BEGIN RECORDS SHOWN

(* ===== verification/UdpgwProps.v ===== *)
(** What the operations of the udpgw server compute: the flow a packet gets,
    the eviction at the limit, the label of a reply, reaping, and the whole
    handlers as runs of the step relation of [UdpgwInv]. *)
From S2P Require Import Prelude NetAddr UdpgwProto UdpgwServer UdpgwInv.

(* ------------------------------------------------------------------ *)
(** * The flow of a packet                                               *)
(* ------------------------------------------------------------------ *)

Definition new_flow (dns : option AddrPort) (now : Z) (p : Packet) : flow :=
  mkFlow (ConID p) (PAddr p) (flow_target dns p) now false.

(** The common end of [handle_locked]: a new flow in client [c]. *)
Definition with_new_flow (dns : option AddrPort) (now : Z) (p : Packet) (c : client)
    : client :=
  set_flows (<[ConID p := fresh (dom (c_heap c))]> (c_flows c))
    (set_heap (<[fresh (dom (c_heap c)) := new_flow dns now p]> (c_heap c)) c).

Lemma handle_keep cfg ord dns sock now p c k id fl :
  c_closed c = false -> c_flows c !! ConID p = Some id -> c_heap c !! id = Some fl ->
  keeps_flow p fl = true ->
  handle_locked cfg ord dns sock now p (c, k) = ((c, k), Some id).
Proof.
  intros Hc Hid Hfl Hk. unfold handle_locked, keeps_flow in *.
  rewrite Hc, Hid, Hfl. apply negb_true_iff in Hk. by rewrite Hk.
Qed.

Lemma handle_fresh cfg ord dns now p c k :
  c_closed c = false -> c_flows c !! ConID p = None ->
  let st := evict_lru cfg ord (c, k) in
  handle_locked cfg ord dns true now p (c, k) =
  ((with_new_flow dns now p st.1, add_flows 1 st.2), Some (fresh (dom (c_heap st.1)))).
Proof.
  intros Hc Hid st. unfold handle_locked. rewrite Hc, Hid. fold st. by destruct st.
Qed.

Lemma handle_replace cfg ord dns now p c k id fl :
  client_inv cfg c ->
  c_closed c = false -> c_flows c !! ConID p = Some id -> c_heap c !! id = Some fl ->
  keeps_flow p fl = false ->
  let st := closeFlow id (set_flows (delete (ConID p) (c_flows c)) c, k) in
  handle_locked cfg ord dns true now p (c, k) =
  ((with_new_flow dns now p st.1, add_flows 1 st.2), Some (fresh (dom (c_heap st.1)))).
Proof.
  intros Hi Hc Hid Hfl Hk st. unfold handle_locked, keeps_flow in *.
  rewrite Hc, Hid, Hfl. apply negb_false_iff in Hk. rewrite Hk. fold st.
  assert (Efl : c_flows st.1 = delete (ConID p) (c_flows c)).
  { unfold st. simpl. rewrite Hfl. by destruct (f_closed fl). }
  assert (Hsz : Z.of_nat (size (c_flows st.1)) < MaxFlows cfg).
  { rewrite Efl, map_size_delete, Hid. pose proof (ci_limit _ _ Hi).
    assert (size (c_flows c) <> 0%nat); [|lia].
    apply map_size_ne_0_lookup_2 with (ConID p). by rewrite Hid. }
  destruct st as [c' k']. simpl in Hsz. unfold evict_lru.
  by rewrite (proj2 (Z.leb_gt _ _)) by done.
Qed.

Lemma with_new_flow_entry dns now p c :
  c_flows (with_new_flow dns now p c) !! ConID p = Some (fresh (dom (c_heap c))) /\
  c_heap (with_new_flow dns now p c) !! fresh (dom (c_heap c)) = Some (new_flow dns now p).
Proof. split; simpl; apply lookup_insert_eq. Qed.

(** The host an address stands for: an IPv4 address written as IPv6 is the IPv4 one. *)
Inductive same_host : Addr -> Addr -> Prop :=
| host_mapped ip zone : same_host (Addr6 (replicate 10 x00 ++ xff :: xff :: ip) zone) (Addr4 ip)
| host_plain a : (forall ip zone, a <> Addr6 (replicate 10 x00 ++ xff :: xff :: ip) zone) -> same_host a a.

Lemma Unmap_same_host a : same_host a (Unmap a).
Proof.
  assert (E : mapped_prefix = replicate 10 x00 ++ [xff; xff]) by done.
  destruct a as [|ip|ip zone]; [by apply host_plain..|]. unfold Unmap, Is4In6. rewrite E.
  case_bool_decide as H.
  - rewrite <- (take_drop 12 ip) at 1. rewrite H. by apply (host_mapped (drop 12 ip)).
  - apply host_plain. intros ip' zone' [= ->]. by apply H.
Qed.

Lemma keeps_flow_true p fl : keeps_flow p fl = true <-> Z.testbit (Flags p) 1 = false /\ f_orig fl = PAddr p.
Proof.
  unfold keeps_flow. rewrite has_rebind, negb_true_iff, orb_false_iff, negb_false_iff, bool_decide_eq_true. done.
Qed.
Lemma keeps_flow_false p fl : keeps_flow p fl = false -> Z.testbit (Flags p) 1 = true \/ f_orig fl <> PAddr p.
Proof.
  intros H. destruct (Z.testbit (Flags p) 1) eqn:E; [by left|right]. intros Ho.
  by rewrite (proj2 (keeps_flow_true p fl) (conj E Ho)) in H.
Qed.

Lemma new_flow_target dns now p :
  let to := match dns with
            | Some r => if Z.testbit (Flags p) 2 then r else PAddr p
            | None => PAddr p
            end in
  ap_port (f_target (new_flow dns now p)) = ap_port to /\
  same_host (ap_addr to) (ap_addr (f_target (new_flow dns now p))).
Proof.
  intros to. unfold to, new_flow, flow_target. cbn [f_target ap_port ap_addr]. rewrite has_dns.
  destruct dns as [r|], (Z.testbit (Flags p) 2); cbn [default]; (split; [done|apply Unmap_same_host]).
Qed.

(** C3 Every packet is sent through a flow of its own address: on an open client
    (and when the UDP socket can be opened) [handle] ends with an open flow
    filed under the connection id of the packet, labelled with the address
    of the packet. An existing flow is reused unless the REBIND flag (bit 1) is set or
    the address changed; a new one sends to the resolver when the packet has the DNS
    flag (bit 2) and there is a resolver, and to the address of the packet otherwise, in
    both cases to the IPv4 address when that is written as an IPv6 one. *)
Theorem handle_flow cfg ord dns now p c k :
  client_inv cfg c -> map_order c ord -> 0 < MaxFlows cfg -> c_closed c = false ->
  exists c' k' id f,
    handle_locked cfg ord dns true now p (c, k) = ((c', k'), Some id) /\
    c_flows c' !! ConID p = Some id /\ c_heap c' !! id = Some f /\
    f_closed f = false /\ f_orig f = PAddr p /\
    ((c_flows c !! ConID p = Some id /\ c_heap c !! id = Some f /\
        Z.testbit (Flags p) 1 = false /\ c' = c) \/
     (c_heap c !! id = None /\
      (let to := match dns with
                 | Some r => if Z.testbit (Flags p) 2 then r else PAddr p
                 | None => PAddr p
                 end in
       ap_port (f_target f) = ap_port to /\ same_host (ap_addr to) (ap_addr (f_target f))) /\
      forall id' fl, c_flows c !! ConID p = Some id' -> c_heap c !! id' = Some fl ->
        Z.testbit (Flags p) 1 = true \/ f_orig fl <> PAddr p)).
Proof.
  intros Hi Ho Hpos Hc. destruct (c_flows c !! ConID p) as [id|] eqn:Hid.
  - destruct (ci_table _ _ Hi _ _ Hid) as (fl & Hfl & Hop & Hcon).
    destruct (keeps_flow p fl) eqn:Hk.
    + rewrite (handle_keep _ _ _ _ _ _ _ _ id fl) by done.
      apply keeps_flow_true in Hk as [Hb Hor].
      exists c, k, id, fl. split_and!; [done..|]. by left.
    + rewrite (handle_replace _ _ _ _ _ _ _ id fl) by done.
      set (st := closeFlow _ _).
      destruct (with_new_flow_entry dns now p st.1) as [Hf Hh].
      do 4 eexists. split; [done|]. split; [exact Hf|]. split; [exact Hh|].
      split; [done|]. split; [done|]. right. split; [|split].
      * assert (Hd : dom (c_heap st.1) = dom (c_heap c)).
        { unfold st. simpl. rewrite Hfl. destruct (f_closed fl); [done|]. simpl.
          rewrite dom_insert_L. apply elem_of_dom_2 in Hfl. set_solver. }
        rewrite Hd. apply not_elem_of_dom, is_fresh.
      * apply new_flow_target.
      * intros id' fl' [= <-] Hfl'. apply keeps_flow_false. congruence.
  - rewrite handle_fresh by done. set (st := evict_lru _ _ _).
    destruct (with_new_flow_entry dns now p st.1) as [Hf Hh].
    do 4 eexists. split; [done|]. split; [exact Hf|]. split; [exact Hh|].
    split; [done|]. split; [done|]. right.
    split; [|split; [apply new_flow_target|done]].
    assert (Hd : dom (c_heap st.1) = dom (c_heap c)).
    { unfold st, evict_lru. case_if; [|done].
      destruct (lru_found cfg c ord Hi Ho Hpos E) as (id & f & -> & Hfi & _).
      simpl. rewrite Hfi. destruct (f_closed f); [done|]. simpl.
      rewrite dom_insert_L. apply elem_of_dom_2 in Hfi. set_solver. }
    rewrite Hd. apply not_elem_of_dom, is_fresh.
Qed.

Definition dns_packet : Packet :=
  mkPacket 4 9 (AddrPortFrom (Addr4 [x08; x08; x08; x08]) 53) [x61].
Definition resolver : AddrPort :=
  AddrPortFrom (Addr6 (mapped_prefix ++ [x7f; x00; x00; x01]) EmptyString) 5353.

Lemma new_client_inv cfg now rp lp :
  0 <= MaxFlows cfg -> 0 <= QueueLen cfg -> client_inv cfg (new_client now rp lp).
Proof.
  intros. constructor; simpl; try done; intros; set_solver.
Qed.

Lemma handle_flow_witness :
  exists c' k' id f,
    handle_locked demo_cfg [] (Some resolver) true 9 dns_packet
      (new_client 5 40000 7300, s_count NewServer) = ((c', k'), Some id) /\
    c_heap c' !! id = Some f /\ f_orig f = PAddr dns_packet /\
    f_target f = AddrPortFrom (Addr4 [x7f; x00; x00; x01]) 5353.
Proof.
  destruct (handle_flow demo_cfg [] (Some resolver) 9 dns_packet
    (new_client 5 40000 7300) (s_count NewServer))
    as (c' & k' & id & f & E & _ & Hh & _ & Ho & Hor);
    [by apply new_client_inv; vm_compute|vm_compute; reflexivity|by vm_compute|done|].
  exists c', k', id, f. split; [exact E|]. split; [exact Hh|]. split; [exact Ho|].
  destruct Hor as [(Hn & _)|(_ & (Hport & Hhost) & _)]; [by vm_compute in Hn|].
  destruct (f_target f) as [a port]. vm_compute in Hport. subst port. f_equal.
  vm_compute in Hhost. inversion Hhost as [ip z E1 E2|a' Hno E1 E2]; [done|].
  by destruct (Hno [x7f; x00; x00; x01] EmptyString).
Defined.

(** Eviction at the limit: when a new connection id arrives at a full table,
    exactly one flow goes, it is closed, it is one of the least recently
    used ones, and every other entry stays; below the limit, and when a flow
    is replaced, no other entry is touched. *)
Theorem handle_eviction cfg ord dns now p c k :
  client_inv cfg c -> map_order c ord -> 0 < MaxFlows cfg -> c_closed c = false ->
  let c' := (handle_locked cfg ord dns true now p (c, k)).1.1 in
  if bool_decide (c_flows c !! ConID p = None /\
                  MaxFlows cfg <= Z.of_nat (size (c_flows c)))
  then exists id f,
    c_heap c !! id = Some f /\ c_flows c !! f_conid f = Some id /\
    (forall j idj fj, c_flows c !! j = Some idj -> c_heap c !! idj = Some fj ->
       f_lastUse f <= f_lastUse fj) /\
    c_heap c' !! id = Some (set_fclosed f) /\
    c_flows c' !! f_conid f = None /\
    forall j, j <> ConID p -> j <> f_conid f -> c_flows c' !! j = c_flows c !! j
  else forall j, j <> ConID p -> c_flows c' !! j = c_flows c !! j.
Proof.
  intros Hi Ho Hpos Hc c'. case_bool_decide as Hb.
  - destruct Hb as [Hid Hfull].
    destruct (lru_found cfg c ord Hi Ho Hpos Hfull) as (id & f & Es & Hf & Hk & Hmin).
    assert (Hfc : f_closed f = false).
    { destruct (ci_table _ _ Hi _ _ Hk) as (g & Hg & ? & _). congruence. }
    exists id, f. split; [done|]. split; [done|]. split; [exact Hmin|].
    subst c'. rewrite handle_fresh by done. unfold evict_lru.
    rewrite (proj2 (Z.leb_le _ _)), Es by done. simpl. rewrite Hf, Hfc. simpl.
    assert (Hne : f_conid f <> ConID p) by congruence.
    split; [|split].
    + rewrite lookup_insert_ne; [apply lookup_insert_eq|].
      intros E. eapply (is_fresh (dom (<[id:=set_fclosed f]> (c_heap c)))).
      rewrite E at 1. rewrite dom_insert_L. set_solver.
    + rewrite lookup_insert_ne by congruence. apply lookup_delete_eq.
    + intros j Hj1 Hj2. by rewrite lookup_insert_ne, lookup_delete_ne by congruence.
  - intros j Hj. subst c'. destruct (c_flows c !! ConID p) as [id|] eqn:Hid.
    + destruct (ci_table _ _ Hi _ _ Hid) as (fl & Hfl & _).
      destruct (keeps_flow p fl) eqn:Hkeep.
      * by rewrite (handle_keep _ _ _ _ _ _ _ _ id fl).
      * rewrite (handle_replace _ _ _ _ _ _ _ id fl) by done. simpl. rewrite Hfl.
        destruct (f_closed fl); simpl;
          rewrite lookup_insert_ne, ?lookup_delete_ne; try done; congruence.
    + rewrite handle_fresh by done. unfold evict_lru.
      case_if; [by exfalso; apply Hb|]. simpl. by rewrite lookup_insert_ne.
Qed.

Lemma handle_eviction_witness :
  let c := demo_opened.1 in
  let c' := (handle_locked demo_cfg [0%nat] None true 9 dns_packet demo_opened).1.1 in
  exists id f, c_heap c !! id = Some f /\ c_flows c' !! f_conid f = None.
Proof.
  pose proof (handle_eviction demo_cfg [0%nat] None 9 dns_packet demo_opened.1
    demo_opened.2 (si_client _ _ (reachable_inv demo_cfg demo_server ltac:(by vm_compute)
      ltac:(by vm_compute) demo_reachable) 0%nat _ eq_refl)
    ltac:(by unfold map_order; vm_compute) ltac:(by vm_compute) eq_refl) as H.
  rewrite bool_decide_eq_true_2 in H by by vm_compute.
  destruct H as (id & f & H1 & _ & _ & _ & H2 & _).
  exists id, f. split; [exact H1|exact H2].
Defined.

(** Replies are labelled for the client: a datagram read from the socket of
    a flow is queued at most once, at the end of the queue, as one frame that
    decodes to the flow's connection id, the address the client asked for (not
    the address the datagram came from or the resolver's) and the datagram;
    when the queue is full nothing is queued and the drop is counted. *)
Theorem flow_reply_label cfg now id f d c k :
  c_heap c !! id = Some f -> AddrPort_wf (f_orig f) ->
  0 <= f_conid f < 65536 -> c_done c = false ->
  let '(c', k') := flow_reply cfg now false id d (c, k) in
  (c_out c' = c_out c /\ k_dropped k' = u64 (k_dropped k + 1) /\
   k_packetsDown k' = k_packetsDown k /\
   (QueueLen cfg <= len (c_out c) \/ 65537 < FrameLen (f_orig f) (len d))) \/
  (exists payload,
     len (c_out c) < QueueLen cfg /\
     c_out c' = c_out c ++ [put_le16 (len payload) ++ payload] /\
     ParsePacket payload = Ok (wire_packet 0 (f_conid f) (f_orig f) d) /\
     k_packetsDown k' = u64 (k_packetsDown k + 1) /\ k_dropped k' = k_dropped k /\
     k_bytesDown k' = u64 (k_bytesDown k + len d) /\
     c_bytesDown c' = u64 (c_bytesDown c + len d)).
Proof.
  intros Hf Hwf Hcon Hdone. unfold flow_reply. rewrite Hf.
  rewrite AppendFrame_eq by apply Hwf.
  destruct (2 + MaxPayload <? FrameLen (f_orig f) (len d)) eqn:El.
  { apply Z.ltb_lt in El. unfold MaxPayload in El. left. split_and!; try done. right. lia. }
  unfold touch_flow; simpl. rewrite Hdone; simpl.
  destruct (len (c_out c) <? QueueLen cfg) eqn:Eq.
  - right. exists (frame_payload 0 (f_conid f) (f_orig f) d).
    apply Z.ltb_lt in Eq. apply Z.ltb_ge in El.
    pose proof (len_frame_payload 0 (f_conid f) (f_orig f) d (proj1 Hwf)) as Hl.
    split_and!; try done.
    apply ParsePacket_payload; done || lia.
  - left. apply Z.ltb_ge in Eq. split_and!; try done. by left.
Qed.

Lemma flow_reply_label_witness :
  let '(c', k') := flow_reply demo_cfg 9 false 0%nat [x62] demo_opened in
  exists payload,
    c_out c' = [put_le16 (len payload) ++ payload] /\
    ParsePacket payload = Ok (mkPacket 0 7 demo_addr [x62]).
Proof.
  pose proof (flow_reply_label demo_cfg 9 0%nat
    (mkFlow 7 demo_addr demo_addr 6 false) [x62] demo_opened.1 demo_opened.2) as H.
  destruct (flow_reply demo_cfg 9 false 0%nat [x62] (demo_opened.1, demo_opened.2))
    as [c' k'] eqn:E.
  change (flow_reply demo_cfg 9 false 0%nat [x62] demo_opened)
    with (flow_reply demo_cfg 9 false 0%nat [x62] (demo_opened.1, demo_opened.2)).
  rewrite E.
  destruct H as [(_ & _ & _ & [H|H])|(p & _ & Ho & Hp & _)];
    [vm_compute; reflexivity|by split|cbn; lia|vm_compute; reflexivity| | |].
  - by vm_compute in H.
  - by vm_compute in H.
  - exists p. split; [exact Ho|exact Hp].
Defined.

END RECORDS SHOWN

→ WORK REQUEST
A word-for-word copy of the lines above from the one with "(c_heap c !! id = None /\" through the one with "split; [|split; [apply", inclusive, is the only output wanted.

→ SOLVED PROBLEM
     (c_heap c !! id = None /\
      (let to := match dns with
                 | Some r => if Z.testbit (Flags p) 2 then r else PAddr p
                 | None => PAddr p
                 end in
       ap_port (f_target f) = ap_port to /\ same_host (ap_addr to) (ap_addr (f_target f))) /\
      forall id' fl, c_flows c !! ConID p = Some id' -> c_heap c !! id' = Some fl ->
        Z.testbit (Flags p) 1 = true \/ f_orig fl <> PAddr p)).
Proof.
  intros Hi Ho Hpos Hc. destruct (c_flows c !! ConID p) as [id|] eqn:Hid.
  - destruct (ci_table _ _ Hi _ _ Hid) as (fl & Hfl & Hop & Hcon).
    destruct (keeps_flow p fl) eqn:Hk.
    + rewrite (handle_keep _ _ _ _ _ _ _ _ id fl) by done.
      apply keeps_flow_true in Hk as [Hb Hor].
      exists c, k, id, fl. split_and!; [done..|]. by left.
    + rewrite (handle_replace _ _ _ _ _ _ _ id fl) by done.
      set (st := closeFlow _ _).
      destruct (with_new_flow_entry dns now p st.1) as [Hf Hh].
      do 4 eexists. split; [done|]. split; [exact Hf|]. split; [exact Hh|].
      split; [done|]. split; [done|]. right. split; [|split].
      * assert (Hd : dom (c_heap st.1) = dom (c_heap c)).
        { unfold st. simpl. rewrite Hfl. destruct (f_closed fl); [done|]. simpl.
          rewrite dom_insert_L. apply elem_of_dom_2 in Hfl. set_solver. }
        rewrite Hd. apply not_elem_of_dom, is_fresh.
      * apply new_flow_target.
      * intros id' fl' [= <-] Hfl'. apply keeps_flow_false. congruence.
  - rewrite handle_fresh by done. set (st := evict_lru _ _ _).
    destruct (with_new_flow_entry dns now p st.1) as [Hf Hh].
    do 4 eexists. split; [done|]. split; [exact Hf|]. split; [exact Hh|].
    split; [done|]. split; [done|]. right.
    split; [|split; [apply new_flow_target|done]].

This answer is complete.